The only sophomore on the Terriers roster, he limited Monsignor McClancy to six hits and one earned run in six and one-thirds innings. The 5-foot-9 underclassman wiggled out of several jams, including two bases-loaded, one-out pickles, in the second and fourth, to gain his first varsity victory in a 4-1 win in Jackson Heights Monday afternoon that pushed the defending city champions into a first-place tie with the Crusaders atop the Brooklyn/Queens division.
“I knew I had to work my way into [the rotation] so I worked all winter long, all fall,” he said. “I tried to show Brother what I had.”
After this performance, Burnette said, he proved “that even late in the game, I have stamina, I’ll stay focused, throw strikes. Brother knows what I got and he can use me whenever he wants - start, relief, anything.”
Mixing in a sharp 12 to 6 curveball and deceptive changeup to go with a fastball he spotted to each side of the plate, he was not overpowering. But Burnette, who Kent has nicknamed “Little Whitey Ford,” got better as the game went on, stranding eight McClancy base runners and striking out five. That he did so while nursing a one-run lead almost the entire way was even more impressive.
“He has a lot of guts,” Kent said. “He has poise. He wants to be in there.”

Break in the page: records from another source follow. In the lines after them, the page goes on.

(** * Interface-Bench: a shallow embedding of the three benchmark programs

    The repository consists of three stand-alone Go programs that time
    [nbOps] calls of a method [Sum], first through a concrete handle and
    then through a [Summable] interface handle:

    - [concrete_vs_interface.go]                  (module [ValueRecv]),
    - [concrete_vs_interface_pointers.go]         (module [PtrRecv]),
    - [concrete_vs_interface_pointers_inplace.go] (module [InPlace]).

    The Go runtime the programs rely on (64-bit integers, addressable
    variables, the [for] statement, [time.Now], [fmt.Printf]) is modelled
    once, in module [Go]. *)

From Stdlib Require Import ZArith Lia Ascii.
From stdpp Require Import base gmap strings pretty.

Local Open Scope Z_scope.

(** ** The Go runtime *)

Module Go.

(** *** 64-bit signed integers ([int64], and [int] on amd64) *)

Definition min_int64 : Z := -9223372036854775808.
Definition max_int64 : Z := 9223372036854775807.

(** Go integer arithmetic wraps around silently (two's complement). *)
Definition wrap64 (z : Z) : Z :=
  (z + 9223372036854775808) `mod` 18446744073709551616 - 9223372036854775808.

Definition in_int64 (z : Z) : Prop := min_int64 ≤ z ≤ max_int64.

(** *** The world a program runs in

    [heap] holds the variables whose address is taken, [stdout] the
    strings written so far (one entry per [fmt.Printf] call), [clock] is
    the wall clock as an oracle: the [n]-th call of [time.Now] reads
    [clock n]; [ticks] counts the readings made so far. *)

Definition loc := positive.

Record World : Type := mkWorld {
  heap : gmap loc Z;
  stdout : list string;
  clock : nat → Z;
  ticks : nat
}.

Definition set_heap (h : gmap loc Z) (w : World) : World :=
  mkWorld h (stdout w) (clock w) (ticks w).

(** *** Computations: state, panics and fuel *)

Inductive outcome (A : Type) : Type :=
| Ok (a : A) (w : World)
| Panic
| OutOfFuel.
Arguments Ok {A} a w.
Arguments Panic {A}.
Arguments OutOfFuel {A}.

Definition M (A : Type) : Type := World → outcome A.

Definition ret {A} (a : A) : M A := λ w, Ok a w.

Definition bind {A B} (m : M A) (f : A → M B) : M B :=
  λ w, match m w with
       | Ok a w' => f a w'
       | Panic => Panic
       | OutOfFuel => OutOfFuel
       end.

Definition panic {A} : M A := λ _, Panic.

Declare Scope go_scope.
Delimit Scope go_scope with go.
Notation "'let*' x ':=' m 'in' k" := (bind m (λ x, k))
  (at level 10, x name, m at level 100, k at level 200) : go_scope.
Local Open Scope go_scope.

(** *** Pointers to [int64] variables *)

(** A [*Int] is [nil] or the address of a variable. *)
Definition ptr := option loc.

(** [var x Int = v], for a variable [x] whose address is taken: a fresh
    cell is allocated and its address returned. *)
Definition new_var (v : Z) : M ptr :=
  λ w, let l := fresh (dom (heap w)) in
       Ok (Some l) (set_heap (<[l := v]> (heap w)) w).

(** [*p]; dereferencing [nil] panics. *)
Definition load (p : ptr) : M Z :=
  λ w, match p with
       | None => Panic
       | Some l => match heap w !! l with
                   | Some v => Ok v w
                   | None => Panic
                   end
       end.

(** [*p = v] *)
Definition store (p : ptr) (v : Z) : M unit :=
  λ w, match p with
       | None => Panic
       | Some l => match heap w !! l with
                   | Some _ => Ok tt (set_heap (<[l := v]> (heap w)) w)
                   | None => Panic
                   end
       end.

(** *** The [for] statement

    [for i := 0; i < n; i++ { body }], where the body does not mention
    [i] and threads the local variables [s] it assigns.  [i++] is an
    [int] addition and wraps like any other.  [for_fuel] executes at most
    [fuel] tests of the condition. *)

Fixpoint for_fuel {S : Type} (fuel : nat) (i n : Z)
    (body : S → M S) (s : S) : M S :=
  match fuel with
  | O => λ _, OutOfFuel
  | Datatypes.S fuel' =>
      if i <? n
      then let* s' := body s in for_fuel fuel' (wrap64 (i + 1)) n body s'
      else ret s
  end.

(** The loop tests its condition [max n 0 + 1] times ([for_loop_iter]
    shows that this fuel is never exhausted when [n] is an [int]). *)
Definition for_loop {S : Type} (n : Z) (body : S → M S) (s : S) : M S :=
  for_fuel (Datatypes.S (Z.to_nat n)) 0 n body s.

(** *** [time] and [fmt] *)

(** A [time.Time] and a [time.Duration], both in nanoseconds. *)
Definition Time := Z.
Definition Duration := Z.

Definition time_Now : M Time :=
  λ w, Ok (clock w (ticks w))
          (mkWorld (heap w) (stdout w) (clock w) (Datatypes.S (ticks w))).

(** [t.Sub(u)]; a [Duration] is an [int64], and [Sub] returns the largest
    or the smallest one when the difference does not fit. *)
Definition Time_Sub (t u : Time) : Duration :=
  Z.max min_int64 (Z.min max_int64 (t - u)).

(** [fmt.Printf] after formatting: the string is appended to stdout. *)
Definition fmt_Printf (s : string) : M unit :=
  λ w, Ok tt (mkWorld (heap w) (stdout w ++ [s]) (clock w) (ticks w)).

(** The verb [%d] applied to an [int]. *)
Definition format_d (n : Z) : string := pretty n.

Definition newline : string := String "010"%char EmptyString.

Kent had the same emotions about his lineup prior to the season. Of last year’s city championship team, only three regulars - shortstop Lucas Romeo, third baseman Sebastian Grazziani and second baseman Dennis Nover - return. An inexperienced bunch has gotten off to a solid 3-1 start. One, as Kent noted, that is feeling their way thus far.
Leadoff hitter William Xouris started St. Francis’ two-run first-inning rally off junior right-hander James Roubal by singling and added an insurance run with a run-scoring hit in the seventh. Boardman, Grazziani and Burnette also drove in runs.
The only way for the neophytes to get comfortable, Kent said, is to play in important games such as these. With the league so tight - every team has at least one loss already - with everyone seemingly capable of beating anyone, mid April has an early June feel.
“Every game is important, that’s why it’s really fun right now,” Xouris said. “Every game means something for the playoffs.”
It is why McClancy (3-1) did not take the loss too hard. In their previous victory, they trailed Holy Cross by 10 runs only to rally for 11 in the final two frames. This time, the Crusaders could not get the timely hit, whether it was Thomas Cloonen (strikeout) and Blake Barbeito (fly-out) failing to get the trying run home in the second or Cloonen hitting into an odd 7-3-5-6 double play in the fourth.
“The good thing is we’ll learn from it,” McClancy Manager Nick Melito said. “We’ll adjust.”